Psychotherapy

 

 PSYCHOTHERAPY for Adults, Teens and Children

What is emotional healing?  Sometimes emotional healing means working through your thoughts, feelings, and sensations constellated during specific traumatic events in order to return to a position of internal organization, strength, clarity and openness.  Often emotional healing involves the development of communication skills.  Many times emotional healing is more subtle and requires a slow examination of how you approach, avoid or embattle yourself and your true feelings, your relationships and your world.  For a child, emotional healing may mean learning to control oneself, learning to identify and express one’s feelings clearly and respectfully, or growing past a developmental fixation.  Essentially, emotional healing is an unfolding acceptance of yourself and others, thus allowing a more heartfelt approach to living.  Perhaps, in the end, this can be called forgiveness, especially of oneself.

In my view, emotional healing will always involve an opening of communication between your conscious awareness and your deeper mind, heart, and body, essentially bringing about a relaxation into increasing wholeness that spills over into your relationships and your world.
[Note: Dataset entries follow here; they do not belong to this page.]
Lemma add_subjects_twice subjects (m : gmap subject bool) :
  add_subjects subjects (add_subjects subjects m) = add_subjects subjects m.
Proof.
  apply add_subjects_present. intros s Hs. rewrite add_subjects_lookup.
  by rewrite decide_True.
Qed.

Lemma delete_subjects_absent subjects (m : gmap subject bool) :
  (∀ s, s ∈ subjects → s ∉ dom m) → delete_subjects subjects m = m.
Proof.
  intros Hout. apply map_eq. intros k. rewrite delete_subjects_lookup.
  destruct (decide (k ∈ subjects)) as [Hk | Hk]; [| done].
  symmetry. apply not_elem_of_dom. by apply Hout.
Qed.

Lemma subscribe_subscriptions raw subjects w :
  json_Unmarshal raw = inr subjects →
  subscriptions (sess (final (subscribe (Some raw) w))) =
  add_subjects subjects (subscriptions (sess w)).
Proof.
  intros Hj. unfold subscribe. rewrite Hj.
  set (w2 := upd_sess (λ s, set_subscriptions
                (add_subjects subjects (subscriptions s)) s) w).
  change (bind (modify _) _ w) with
    (bind topics (λ ts, normal Method_SUBSCRIBE (DataTopics ts)) w2).
  rewrite (keeps_bind (λ w, subscriptions (sess w))); [done | apply keeps_gets |].
  intros ts. by apply keeps_normal.
Qed.

Lemma unsubscribe_subscriptions raw subjects w :
  json_Unmarshal raw = inr subjects →
  subscriptions (sess (final (unsubscribe (Some raw) w))) =
  delete_subjects subjects (subscriptions (sess w)).
Proof.
  intros Hj. unfold unsubscribe. rewrite Hj.
  set (w2 := upd_sess (λ s, set_subscriptions
                (delete_subjects subjects (subscriptions s)) s) w).
  change (bind (modify _) _ w) with
    (bind topics (λ ts, normal Method_UNSUBSCRIBE (DataTopics ts)) w2).
  rewrite (keeps_bind (λ w, subscriptions (sess w))); [done | apply keeps_gets |].
  intros ts. by apply keeps_normal.
Qed.

(** C7: SUBSCRIBE adds the decoded patterns to the subscription set and
    UNSUBSCRIBE removes them.  Subscribing to patterns already in the set
    leaves the set as it was, subscribing a second time changes nothing, and
    one pattern subscribed twice to an empty set gives a set of size 1;
    unsubscribing patterns that are not in the set leaves it as it was.  On
    success each of them replies, with code 200 and its own method, with the
    list of all patterns now in the set. *)
Theorem subscribe_unsubscribe_idempotent (w : world) (raw : RawMessage)
    (subjects : list subject) :
  json_Unmarshal raw = inr subjects →
  let m := subscriptions (sess w) in
  let ws := final (subscribe (Some raw) w) in
  let wu := final (unsubscribe (Some raw) w) in
  let reply method ts :=
    pushed (response (sess w))
      (mkResponse (sess_id (sess w)) StatusOK StatusText_OK method
         (DataTopics ts)) in
  dom (subscriptions (sess ws)) = dom m ∪ list_to_set subjects ∧
  ((∀ s, s ∈ subjects → s ∈ dom m) → dom (subscriptions (sess ws)) = dom m) ∧
  ((∀ s, s ∈ subjects → m !! s = Some true) → subscriptions (sess ws) = m) ∧
  subscriptions (sess (final (subscribe (Some raw) ws))) =
    subscriptions (sess ws) ∧
  (∀ p, m = ∅ → subjects = [p] →
        size (subscriptions (sess (final (subscribe (Some raw) ws)))) = 1) ∧
  dom (subscriptions (sess wu)) = dom m ∖ list_to_set subjects ∧
  ((∀ s, s ∈ subjects → s ∉ dom m) → subscriptions (sess wu) = m) ∧
  (can_send (response (sess w)) →
   (∃ ts, ts ≡ₚ elements (dom (add_subjects subjects m)) ∧
      subscribe (Some raw) w =
      Done tt (upd_sess (set_response (reply Method_SUBSCRIBE ts))
                 (upd_sess (set_subscriptions (add_subjects subjects m)) w))) ∧
   (∃ ts, ts ≡ₚ elements (dom (delete_subjects subjects m)) ∧
      unsubscribe (Some raw) w =
      Done tt (upd_sess (set_response (reply Method_UNSUBSCRIBE ts))
                 (upd_sess (set_subscriptions (delete_subjects subjects m)) w)))).
Proof.
  intros Hj m ws wu reply.
  assert (subscriptions (sess ws) = add_subjects subjects m) as Hs
    by (by apply subscribe_subscriptions).
  assert (subscriptions (sess wu) = delete_subjects subjects m) as Hu
    by (by apply unsubscribe_subscriptions).
  assert (subscriptions (sess (final (subscribe (Some raw) ws))) =
          add_subjects subjects m) as Hss.
  { rewrite (subscribe_subscriptions raw subjects ws Hj), Hs.
    apply add_subjects_twice. }
  split; [rewrite Hs; apply add_subjects_dom |].
  split.
  { intros Hin. rewrite Hs, add_subjects_dom.
    apply set_eq. intros k. rewrite elem_of_union, elem_of_list_to_set.
    naive_solver. }
  split; [intros Hin; rewrite Hs; by apply add_subjects_present |].
  split; [by rewrite Hss, Hs |].
  split.
  { intros p Hm ->. rewrite Hss, Hm. unfold add_subjects. simpl.
    rewrite insert_empty. apply map_size_singleton. }
  split; [rewrite Hu; apply delete_subjects_dom |].
  split; [intros Hout; rewrite Hu; by apply delete_subjects_absent |].
  intros Hc. split.
  - exists (range_order (add_subjects subjects m)).
    split; [apply range_order_perm |].
    unfold subscribe. rewrite Hj. unfold bind, modify, topics, gets.
    by rewrite normal_can.
  - exists (range_order (delete_subjects subjects m)).
    split; [apply range_order_perm |].
    unfold unsubscribe. rewrite Hj. unfold bind, modify, topics, gets.
    by rewrite normal_can.
Qed.
(** ** Admission checks of the listener *)

(** ** Readiness and closure along the handlers *)

Ltac keeps_step :=
  first
    [ apply keeps_ret | apply keeps_gets | apply keeps_panic
    | apply keeps_modify; intros; reflexivity
    | apply keeps_send; intros; reflexivity
    | apply keeps_recv; intros; reflexivity
    | apply keeps_close_chan; intros; reflexivity
    | apply keeps_bind; [| intros ?]
    | match goal with
      | |- keeps _ (if ?b then _ else _) => destruct b
      | |- keeps _ (match ?x with _ => _ end) => destruct x
      end ].
Ltac keeps_tac := repeat keeps_step.

Lemma keeps_write {B} (f : world → B) v :
  (∀ t w, f (set_wire t w) = f w) → keeps f (write v).
Proof.
  intros Hw. unfold write, WriteJSON. keeps_tac.
  apply keeps_modify. intros w. apply Hw.
Qed.

Lemma keeps_event_range {B} (f : world → B) keys e :
  (∀ c w, f (upd_sess (set_response c) w) = f w) → keeps f (event_range keys e).
Proof.
  intros Hs. induction keys as [|k keys IH]; simpl; [apply keeps_ret |].
  destruct (verify k (ev_Subject e)); [by apply keeps_normal | done].
Qed.

Lemma keeps_event {B} (f : world → B) e :
  (∀ c w, f (upd_sess (set_response c) w) = f w) → keeps f (event e).
Proof.
  intros Hs. unfold event. keeps_tac. by apply keeps_event_range.
Qed.

Lemma keeps_flags_subscribe params : keeps flags (subscribe params).
Proof. unfold subscribe, error, close, normal, topics. keeps_tac. Qed.

Lemma keeps_flags_unsubscribe params : keeps flags (unsubscribe params).
Proof. unfold unsubscribe, error, close, normal, topics. keeps_tac. Qed.

Lemma keeps_flags_listening_read r : keeps flags (listening_read r).
Proof. unfold listening_read, error, close. keeps_tac. Qed.

Lemma keeps_flags_listening_select : keeps flags listening_select.
Proof.
  intros w. unfold listening_select.
  by destruct (chan_recv _) as [[v c]|].
Qed.

Lemma keeps_flags_station e w : flags (station_push e w) = flags w.
Proof. unfold station_push. by destruct (chan_send _ _). Qed.

Lemma keeps_closed_ping now : keeps (λ w, closed (sess w)) (ping now).
Proof. unfold ping, normal. keeps_tac. Qed.

Lemma ping_ready now w :
  ready (sess (final (ping now w))) =
  if closed (sess w) then ready (sess w) else true.
Proof.
  unfold ping, bind, gets. simpl. destruct (closed (sess w)); simpl; [done |].
  unfold modify.
  by rewrite (keeps_normal (λ w, ready (sess w))).
Qed.

(** The handlers of a request other than PING touch neither flag. *)
Lemma keeps_flags_dispatch req now :
  req_Method req ≠ Method_PING → keeps flags (dispatch req now).
Proof.
  intros Hm. unfold dispatch. rewrite bool_decide_eq_false_2 by done.
  repeat case_bool_decide.
  - apply keeps_flags_subscribe.
  - apply keeps_flags_unsubscribe.
  - by apply keeps_close.
  - by apply keeps_error.
Qed.

Lemma keeps_closed_dispatch req now :
  keeps (λ w, closed (sess w)) (dispatch req now).
Proof.
  destruct (decide (req_Method req = Method_PING)) as [Hm | Hm].
  - unfold dispatch. rewrite bool_decide_eq_true_2 by done.
    apply keeps_closed_ping.
  - intros w. by pose proof (keeps_flags_dispatch req now Hm w) as [=].
Qed.

Lemma dispatch_closed_not_ready req now w :
  closed_not_ready w → closed_not_ready (final (dispatch req now w)).
Proof.
  intros Hi. destruct (decide (req_Method req = Method_PING)) as [Hm | Hm].
  - unfold dispatch. rewrite bool_decide_eq_true_2 by done.
    unfold closed_not_ready. rewrite keeps_closed_ping, ping_ready.
    intros Hc. rewrite Hc. by apply Hi.
  - pose proof (keeps_flags_dispatch req now Hm w) as [= Hr Hc].
    unfold closed_not_ready. by rewrite Hr, Hc.
Qed.

(** Whatever happens during the teardown, the session is left not ready. *)
Lemma teardown_not_ready w : ready (sess (final (teardown w))) = false.
Proof.
  unfold teardown, teardown_body. cbn [seq].
  rewrite (bind_Done _ _ w tt (upd_sess (set_ready false) w)) by done.
  match goal with |- ready (sess (final (?m ?w'))) = false =>
    assert (keeps (λ w, ready (sess w)) m) as Hk by keeps_tac;
    exact (Hk w')
  end.
Qed.

Lemma disconnect_not_ready w :
  once (sess w) = false → ready (sess (final (disconnect w))) = false.
Proof.
  intros Ho. unfold disconnect, bind at 1, gets. rewrite Ho.
  rewrite (bind_Done _ _ w tt (upd_sess (set_once true) w)) by done.
  apply teardown_not_ready.
Qed.

Lemma disconnect_once w :
  once (sess w) = true → disconnect w = Done tt w.
Proof. intros Ho. unfold disconnect, bind, gets. by rewrite Ho. Qed.

Lemma serve_iter_closed_not_ready c now w :
  closed_not_ready w → closed_not_ready (final (serve_iter c now w)).
Proof.
  intros Hi. destruct c; unfold serve_iter.
  - unfold bind, gets, closed_not_ready in *.
    destruct (ready (sess w)) eqn:Hr; simpl; [done | by rewrite Hr].
  - unfold bind at 1.
    pose proof (keeps_recv flags request set_request
                  ltac:(intros; reflexivity) w) as Hk.
    destruct (recv request set_request w) as [[req|] w1 | w1 | e w1];
      simpl in Hk; injection Hk as Hr Hc; unfold closed_not_ready in *.
    + assert (closed_not_ready w1) as Hi1
        by (unfold closed_not_ready; by rewrite Hr, Hc).
      pose proof (dispatch_closed_not_ready req now w1 Hi1) as Hd.
      unfold bind. destruct (dispatch req now w1); exact Hd.
    + simpl. by rewrite Hr, Hc.
    + simpl. by rewrite Hr, Hc.
    + simpl. by rewrite Hr, Hc.
  - assert (keeps flags (serve_iter CaseResponse now)) as Hk.
    { unfold serve_iter. keeps_tac; try by apply keeps_write. }
    unfold serve_iter in Hk. specialize (Hk w). injection Hk as Hr Hc.
    unfold closed_not_ready in *. by rewrite Hr, Hc.
  - assert (keeps flags (serve_iter CaseBroadcast now)) as Hk.
    { unfold serve_iter. keeps_tac; by apply keeps_event_range. }
    unfold serve_iter in Hk. specialize (Hk w). injection Hk as Hr Hc.
    unfold closed_not_ready in *. by rewrite Hr, Hc.
  - unfold bind at 1.
    pose proof (keeps_recv flags closing set_closing
                  ltac:(intros; reflexivity) w) as Hk.
    destruct (recv closing set_closing w) as [v w1 | w1 | e w1];
      simpl in Hk; injection Hk as Hr Hc; unfold closed_not_ready in *;
      simpl; try (by rewrite Hr, Hc).
    destruct (once (sess w1)) eqn:Ho.
    + unfold bind. rewrite disconnect_once by done. simpl. by rewrite Hr, Hc.
    + intros _. pose proof (disconnect_not_ready w1 Ho) as Hd.
      unfold bind. by destruct (disconnect w1).
Qed.
(** ** Steps of the running session *)

Lemma sys_world_after_serve s o : sys_world (after_serve s o) = final o.
Proof. by destruct o as [[] w | w | e w]. Qed.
I have been most inspired and informed by ancient imagery work as passed on by Colette Aboulker-Muscat, THE WORK of Byron Katie, Focusing as developed by Eugine Gendlin, and Nondualism.  I use developmental, attachment, and object relations understanding to structure my thinking about character and the purpose of defenses.  I use family systems theory to balance my thinking about how the individual and presenting symptoms relate to their group of belonging.  I employ imagery, art therapy, EMDR, the inquiry process of Byron Katie, Focusing, and somatic exploration to facilitate the healing process.

LENS Neurofeedback often can dramatically quicken the effectiveness and shorten the time needed for psychotherapy.